Had the Reeses not been running a Baptist church out of their home in the nearby town of Miyota, Andrew would have been put in a state infant home and then an orphanage before being put out on the street at 18. Thereafter, he would have been deprived of the right to medical care, education, or social security benefits.

"In fact, such children have no rights at all," adds Dr. Sakata.

Attorneys representing the Justice Ministry argue that Andrew's mother was rumored to be a prostitute from the Philippines, but without confirmation the Philippine Embassy in Tokyo refuses to act on the child's behalf. On April 21, the government lawyers asked for more time to gather evidence, and in June the request for yet more time pushed the trial date back to July 16.

Similar stumbling blocks have been found in other court cases of abandoned children. Diplomatic missions of Thailand and other Asian and Latin American countries, which are reportedly the countries supplying Japan's widespread and illegal prostitution industry with young women, commonly refuse to acknowledge the mother's nationality.

Because the industry is mostly undocumented and run by the secretive Yakuza crime syndicates, the real numbers of women and abandoned children involved may never be known. Child-welfare officials cautiously refer to it as a "hidden problem," and they admit that some Yakuza syndicates are believed to be raising some of these children on their own, outside of society.
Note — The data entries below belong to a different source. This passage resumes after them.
Lemma find_index_first p s t i : find_index p s = Some i -> find_index p (s ++ t) = Some i.
Proof.
  revert i. induction s as [|c s IH]; [done |]. intros i. cbn [find_index app]. destruct (p c); [done |].
  destruct (find_index p s) as [j|]; [|done]. by rewrite (IH j eq_refl).
Qed.
Lemma find_index_after p s c t : find_index p s = None -> p c = true -> find_index p (s ++ c :: t) = Some (length s).
Proof.
  intros Hs Hc. induction s as [|x s IH]; cbn [find_index app length] in *; [by rewrite Hc |].
  destruct (p x); [done |]. destruct (find_index p s); [done |]. by rewrite IH.
Qed.

(** ** Headers that are read back in the order of the map *)
Lemma sorted_app_last {V} (k : list Z) (v : V) l acc : StlMap.sorted (acc ++ (k, v) :: l) = true ->
  forallb (fun kv => match StlMap.compare (fst kv) k with Lt => true | _ => false end) acc = true.
Proof.
  induction acc as [|[k' v'] acc IH]; [done |]. cbn [app StlMap.sorted forallb fst]. intros [Hb Hs]%andb_true_iff.
  unfold StlMap.below in Hb. rewrite forallb_app in Hb. cbn [forallb fst] in Hb.
  apply andb_true_iff in Hb as [_ [Hb _]%andb_true_iff]. rewrite IH by done. by destruct (StlMap.compare k' k).
Qed.
Lemma before_not_contained {V} (k : list Z) (acc : list (list Z * V)) :
  forallb (fun kv => match StlMap.compare (fst kv) k with Lt => true | _ => false end) acc = true ->
  StlMap.containsKey k acc = false.
Proof.
  intros Hacc. unfold StlMap.containsKey. assert (E : StlMap.find k acc = None); [|by rewrite E].
  induction acc as [|[k' v] acc IH]; [done |]. cbn [forallb fst StlMap.find] in *. apply andb_true_iff in Hacc as [H1 H2].
  rewrite StlMap.compare_antisym. destruct (StlMap.compare k' k); try done. by apply IH.
Qed.

Lemma add_header_last h acc l : header_ok h = true -> StlMap.sorted (acc ++ h :: l) = true ->
  add_header (fst h ++ 58 :: snd h ++ [0]) acc = acc ++ [h].
Proof.
  destruct h as [k v]. unfold header_ok. cbn [fst snd]. intros [Hk Hv]%andb_true_iff Hs. unfold add_header.
  rewrite (find_index_after _ k 58) by (done || by apply (without_find [0; 10; 58])).
  rewrite take_app_length, drop_app_ge, Nat.add_sub_swap, Nat.sub_diag by lia. change (drop (0 + 1) (58 :: v ++ [0])) with (v ++ [0]).
  rewrite c_string_id by (by apply (without_neq [0; 10; 58])). rewrite c_string_nul by (by apply (without_neq [0; 10])).
  apply sorted_app_last in Hs. rewrite before_not_contained by done. by apply StlMap.put_last.
Qed.

(** ** Reading a frame *)
Section Reads.
Context {St : Type} `{InputStreamLaws St}.

Lemma read_byte (k : Z -> M St (list Z)) b rest v : is_byte b = true ->
  (forall s, to_u8 s = b -> (s =? 0) = (b =? 0) -> reads (k s) rest v) ->
  reads (let* byte := DataInputStream.readByte in k byte) (b :: rest) v.
Proof.
  intros Hb Hk. change (b :: rest) with ([b] ++ rest). eapply reads_bind; [apply readByte_reads |]. apply is_u_spec in Hb.
  apply Hk; [by rewrite uwrap_swrap, uwrap_small by lia |].
  unfold swrap. destruct (Z.eqb_spec b 0) as [->|]; [done |]. apply Z.eqb_neq. change (2 ^ 8) with 256 in *. change (2 ^ (8 - 1)) with 128.
  intros E. assert (E' : (b + 128) mod 256 = 128) by lia. 
  pose proof (Z.div_mod (b + 128) 256 ltac:(lia)). lia.
Qed.

Lemma line_reads fuel : forall buf l, without [10] l = true -> (length l < fuel)%nat ->
  reads (readHeaderLine_loop fuel buf) (l ++ [10]) (buf ++ l ++ [0]).
Proof.
  induction fuel as [|fuel IH]; intros buf l Hl Hf; [lia |]. cbn [readHeaderLine_loop].
  destruct l as [|b l]; cbn [app].
  { apply read_byte; [done |]. intros s -> _. change (10 =? 10) with true. cbv iota. apply reads_ret. }
  cbn [without forallb] in Hl. apply andb_true_iff in Hl as [[Hb Hb10]%andb_true_iff Hl]. cbn in Hb10. rewrite orb_false_r in Hb10.
  apply read_byte; [done |]. intros s -> _. apply negb_true_iff in Hb10. rewrite Hb10.
  rewrite (snoc_app buf b (l ++ [0])). apply IH; [done | cbn in Hf; lia].
Qed.
Lemma readHeaderLine_reads fuel l : without [10] l = true -> (length l < fuel)%nat -> reads (readHeaderLine fuel) (l ++ [10]) (l ++ [0]).
Proof. intros Hl Hf. apply reads_catch. by apply (line_reads fuel []). Qed.

Lemma without_weaken bad bad' s : (forall c, elem c bad' = true -> elem c bad = true) -> without bad s = true -> without bad' s = true.
Proof.
  intros Hb. unfold without. rewrite !forallb_forall. intros Hs x Hx. specialize (Hs x Hx). apply andb_true_iff in Hs as [-> Hs].
  destruct (elem x bad') eqn:E; [|done]. by rewrite (Hb x E) in Hs.
Qed.

(** The line feed that ends a frame is skipped before the next one. *)
Lemma readCommandHeader_reads fuel pad cmd : command_ok cmd = true -> (pad + length cmd < fuel)%nat ->
  reads (readCommandHeader fuel) (repeat 10 pad ++ cmd ++ [10]) cmd.
Proof.
  intros Hc Hf. apply reads_catch.
  enough (Hg : forall lines, (pad < lines)%nat -> reads (readCommandHeader_loop lines fuel) (repeat 10 pad ++ cmd ++ [10]) cmd) by (apply Hg; lia).
  assert (Hfl : (length cmd < fuel)%nat) by lia. clear Hf.
  induction pad as [|pad IH]; intros [|lines] Hl; try lia; cbn [readCommandHeader_loop].
  - unfold command_ok in Hc. apply andb_true_iff in Hc as [Hc Hw]. change (repeat 10 0 ++ cmd ++ [10]) with (cmd ++ [10]).
    rewrite <- (app_nil_r (cmd ++ [10])).
    eapply reads_bind; [apply readHeaderLine_reads; [|done]; apply (without_weaken [0; 10]); [|done]; intros c; cbn; destruct (c =? 10); [by rewrite orb_true_r | done] |].
    rewrite length_app, Nat.add_sub, take_app_length. destruct cmd as [|c cmd]; [done |]. cbn [find_index]. rewrite Hw, drop_0.
    rewrite c_string_nul by (by apply (without_neq [0; 10])). apply reads_ret.
  - change (repeat 10 (S pad) ++ cmd ++ [10]) with (([] ++ [10]) ++ repeat 10 pad ++ cmd ++ [10]).
    eapply reads_bind; [apply readHeaderLine_reads; [done | cbn; lia] |]. cbn [app length take find_index Nat.sub]. apply IH. lia.
Qed.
Sakata, who is also director of the Japanese Red Cross Infant Home in Tokyo, scoffs at the only official figures available - which reveal a mere six stateless babies, all of them in Tokyo.

OFFICIALS at the hospital where Andrew was born in this resort town known for its 200 licensed "hostess" bars won't say how many stateless children they've seen, but they're calling the problem "critical."

Those who wind up in infant homes have obstacles other than traditional family values preventing them from being adopted. Japan's adoption law, says Sakata, makes it difficult for a child to be adopted without the mother's permission. Her rights are paramount, in her absence at least.